Automatic cleanup on success

Checkpoint deleted automatically on successful completion
Test crawls (with --limit) do not use checkpoints since they’re short-running.

What Gets Saved

Scrapy’s JOBDIR feature saves:
  1. Pending requests - All URLs waiting to be crawled
  2. Duplicates filter - URLs already visited (prevents re-crawling)
  3. Spider state - Any custom state stored in spider.state dict

Usage

Production Crawl with Checkpoint

# Start production crawl (checkpoint auto-enabled)
./scrapai crawl myspider --project myproject
Console output:
💾 Checkpoint enabled: ./data/myproject/myspider/checkpoint
Press Ctrl+C to pause, run same command to resume
Pause the crawl:
# Press Ctrl+C
^C
Resume later:
# Run same command
./scrapai crawl myspider --project myproject
# Automatically detects checkpoint and resumes

Test Crawl (No Checkpoint)

# Test mode - no checkpoint needed (short run)
./scrapai crawl myspider --project myproject --limit 10
Console output:
🧪 Test mode: Saving to database (limit: 10 items)

Checkpoint Storage

Checkpoints are stored in your DATA_DIR:
DATA_DIR/<project>/<spider>/checkpoint/
Example directory structure:
./data/myproject/myspider/
├── analysis/        # Phase 1-3 files
├── crawls/          # Production outputs
├── exports/         # Database exports
└── checkpoint/      # Checkpoint state (auto-cleaned on success)

Automatic Cleanup

Automatic cleanup on successful completion:
  • When spider completes successfully (no Ctrl+C), checkpoint directory is automatically deleted
  • Saves disk space
  • Only failed/interrupted crawls keep checkpoints
Manual cleanup:
# If you want to discard a checkpoint and start fresh
rm -rf ./data/myproject/myspider/checkpoint/

Complete Example

1

Start production crawl

./scrapai crawl techcrunch --project news
Output:
💾 Checkpoint enabled: ./data/news/techcrunch/checkpoint
Press Ctrl+C to pause, run same command to resume

Crawling: https://techcrunch.com/
Scraped 50 items...
Scraped 100 items...
2

Pause crawl (Ctrl+C)

^C
Output:
Received interrupt signal, shutting down...
Checkpoint saved: 150 items scraped, 237 URLs pending
Run same command to resume from checkpoint
3

Check checkpoint exists

ls -la ./data/news/techcrunch/checkpoint/
Output:
drwxr-xr-x  5 user  staff   160 Feb 24 10:30 .
drwxr-xr-x  7 user  staff   224 Feb 24 10:15 ..
-rw-r--r--  1 user  staff  4096 Feb 24 10:30 requests.queue
-rw-r--r--  1 user  staff  8192 Feb 24 10:30 dupefilter.db
-rw-r--r--  1 user  staff   512 Feb 24 10:30 spider.state
4

Resume crawl

./scrapai crawl techcrunch --project news
Output:
♻️  Resuming from checkpoint: 150 items already scraped, 237 URLs pending

Continuing crawl...
Scraped 160 items...
Scraped 200 items...
Crawl completed successfully!

🧹 Checkpoint cleaned up (crawl completed)

Limitations

Request callbacks must be spider methods (Scrapy limitation):
# ✅ Works (spider method)
Request(url, callback=self.parse_article)
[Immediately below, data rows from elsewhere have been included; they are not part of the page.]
(** * Pixel-ART-FX: the effect-processing engine

    A shallow embedding of the pixel transforms of [constants.ts] (both
    revisions of the effect catalogue) and the properties the specification
    states about them.

    JavaScript numbers are modelled through the interface [Number], with two
    instances:
    - [binary64]: IEEE-754 double precision on Rocq's primitive floats, the
      arithmetic the engine really runs;
    - [exact]: canonical rationals [Qc], the arithmetic the specification
      reasons in.
    The effects are written once, over the interface.  Properties that only
    depend on the control flow and the index arithmetic are proved for every
    instance; properties that depend on the laws of arithmetic are proved on
    [exact]; concrete scenarios are evaluated on [binary64].

    Loop counters, coordinates and array indices are natural numbers; a
    [Uint8ClampedArray] is a [list Z] of bytes and a [Float32Array] a list of
    numbers, both read with [!!] and written with [<[_:=_]>] (a write out of
    range does nothing, as for a typed array). *)

From Stdlib Require Import ZArith QArith Qcanon Qround Floats Lia Lqa.
From stdpp Require Import base list.

Set Warnings "-inexact-float".

(* ===================================================================== *)
(** * Numbers *)
(* ===================================================================== *)

(** The result of [Math.floor] and [Math.round]: an integer, an infinity, or
    [NaN]. *)
Inductive jsint : Type :=
  | JInt (z : Z)
  | JPosInf
  | JNegInf
  | JNaN.

(** What the engine asks of its numbers. *)
Class Number (num : Type) : Type := {
  of_Z : Z → num;
  (** the value arithmetic sees when it reads [undefined] *)
  nan : num;
  nadd : num → num → num;
  nsub : num → num → num;
  nmul : num → num → num;
  ndiv : num → num → num;
  (** [a < b] *)
  nlt : num → num → bool;
  (** [a === b] *)
  neq : num → num → bool;
  (** [a < Infinity] *)
  lt_infinity : num → bool;
  (** [Math.min(a, b)] *)
  nmin : num → num → num;
  (** [Math.floor] *)
  floor : num → jsint;
  (** [Math.round] *)
  round : num → jsint;
  (** the conversion applied by a store into a [Uint8ClampedArray] *)
  to_uint8_clamped : num → Z;
  (** the conversion applied by a store into a [Float32Array] *)
  fround : num → num;
}.

Declare Scope js_scope.
Delimit Scope js_scope with js.
Infix "+" := nadd : js_scope.
Infix "-" := nsub : js_scope.
Infix "*" := nmul : js_scope.
Infix "/" := ndiv : js_scope.
Infix "<?" := nlt : js_scope.
Infix "=?" := neq : js_scope.

(** [a > b] is [b < a]. *)
Definition ngt {num} `{Number num} (a b : num) : bool := nlt b a.
Infix ">?" := ngt : js_scope.

(** A decimal literal [m / 10^k], such as [0.2126] or [127.5]. *)
Definition decimal {num} `{Number num} (m : Z) (k : nat) : num :=
  ndiv (of_Z m) (of_Z (10 ^ Z.of_nat k)).

Definition clamp_uint8 (z : Z) : Z := Z.max 0 (Z.min 255 z).

(** ** Exact rational arithmetic *)

Module Exact.

Definition of_Z (z : Z) : Qc := Q2Qc (inject_Z z).

Definition ltb (a b : Qc) : bool :=
  match (a ?= b)%Qc with Lt => true | _ => false end.

Definition eqb (a b : Qc) : bool :=
  match (a ?= b)%Qc with Eq => true | _ => false end.

Definition min (a b : Qc) : Qc := if ltb b a then b else a.

Definition floor (a : Qc) : jsint := JInt (Qfloor a).

(** [Math.round]: the nearest integer, a tie going up. *)
Definition round (a : Qc) : jsint := JInt (Qfloor (a + (1 # 2))%Q).

(** Round to nearest, a tie going to the even neighbour. *)
Definition round_half_even (q : Q) : Z :=
  let f := Qfloor q in
  match (q - inject_Z f ?= 1 # 2)%Q with
  | Lt => f
  | Gt => (f + 1)%Z
  | Eq => if Z.even f then f else (f + 1)%Z
  end.

Definition to_uint8_clamped (a : Qc) : Z := clamp_uint8 (round_half_even a).

End Exact.

#[export] Instance exact : Number Qc := {|
  of_Z := Exact.of_Z;
  nan := Exact.of_Z 0;
  nadd := Qcplus;
  nsub := Qcminus;
  nmul := Qcmult;
  ndiv := Qcdiv;
  nlt := Exact.ltb;
  neq := Exact.eqb;
  lt_infinity := fun _ => true;
  nmin := Exact.min;
  floor := Exact.floor;
  round := Exact.round;
  to_uint8_clamped := Exact.to_uint8_clamped;
  fround := fun a => a;
|}.

(** ** IEEE-754 binary64 *)

Module Binary64.

(** The value of a finite float as a signed mantissa and an exponent. *)
Definition signed (s : bool) (m : positive) : Z := cond_Zopp s (Zpos m).

Definition of_Z (z : Z) : float := SF2Prim (binary_normalize prec emax z 0 false).

Definition SFfloor (x : spec_float) : jsint :=
  match x with
  | S754_zero _ => JInt 0
  | S754_infinity false => JPosInf
  | S754_infinity true => JNegInf
  | S754_nan => JNaN
  | S754_finite s m e => JInt (Z.shiftl (signed s m) e)
  end.

Definition SFround (x : spec_float) : jsint :=
  match x with
  | S754_zero _ => JInt 0
  | S754_infinity false => JPosInf
  | S754_infinity true => JNegInf
  | S754_nan => JNaN
  | S754_finite s m e =>
      if (0 <=? e)%Z then JInt (Z.shiftl (signed s m) e)
      else JInt (Z.shiftr (signed s m + 2 ^ (- e - 1)) (- e))
  end.

Definition SFround_half_even (x : spec_float) : Z :=
  match x with
  | S754_zero _ | S754_nan => 0
  | S754_infinity false => 256
  | S754_infinity true => -1
  | S754_finite s m e =>
      if (0 <=? e)%Z then Z.shiftl (signed s m) e
      else
        let k := (- e)%Z in
        let q := Z.shiftr (signed s m) k in
        let r := (signed s m - Z.shiftl q k)%Z in
        match (2 * r ?= 2 ^ k)%Z with
        | Lt => q
        | Gt => (q + 1)%Z
        | Eq => if Z.even q then q else (q + 1)%Z
        end
  end.

Definition floor (x : float) : jsint := SFfloor (Prim2SF x).
Definition round (x : float) : jsint := SFround (Prim2SF x).
Definition to_uint8_clamped (x : float) : Z :=
  clamp_uint8 (SFround_half_even (Prim2SF x)).

(** Rounding to binary32 (24 bits of precision, [emax = 128]). *)
Definition fround (x : float) : float :=
  match Prim2SF x with
  | S754_finite s m e => SF2Prim (binary_round 24 128 s m e)
  | _ => x
  end.

(** [Math.min]: [NaN] if either argument is, and [-0] below [+0]. *)
Definition min (a b : float) : float :=
  if is_nan a then a
  else if is_nan b then b
  else if PrimFloat.ltb b a then b
  else if PrimFloat.ltb a b then a
  else if get_sign a then a else b.

End Binary64.

#[export] Instance binary64 : Number float := {|
  of_Z := Binary64.of_Z;
  nan := PrimFloat.nan;
  nadd := PrimFloat.add;
  nsub := PrimFloat.sub;
  nmul := PrimFloat.mul;
  ndiv := PrimFloat.div;
  nlt := PrimFloat.ltb;
  neq := PrimFloat.eqb;
  lt_infinity := fun a => PrimFloat.ltb a PrimFloat.infinity;
  nmin := Binary64.min;
  floor := Binary64.floor;
  round := Binary64.round;
  to_uint8_clamped := Binary64.to_uint8_clamped;
  fround := Binary64.fround;
|}.

(* ===================================================================== *)
(** * The engine *)
(* ===================================================================== *)

(** A bounded [for] loop whose body may throw. *)
Fixpoint foldlM {A B : Type} (f : A → B → option A) (a : A) (l : list B) : option A :=
  match l with
  | [] => Some a
  | b :: l => a' ← f a b; foldlM f a' l
  end.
# ❌ Won't work (external function)
Request(url, callback=some_external_function)
ScrapAI spiders already compatible: Our database spiders use spider methods (self.parse), so checkpoints work out of the box!
Other limitations:
  • Cookie expiration: If you wait too long to resume (days/weeks), cookies may expire and requests may fail. Resume within a reasonable timeframe (hours/days, not weeks).
  • Multiple runs: Each spider should have only one checkpoint at a time. Don’t run the same spider concurrently while a checkpoint exists.
  • Proxy type changes: If you change --proxy-type when resuming, the checkpoint is automatically cleared (see below).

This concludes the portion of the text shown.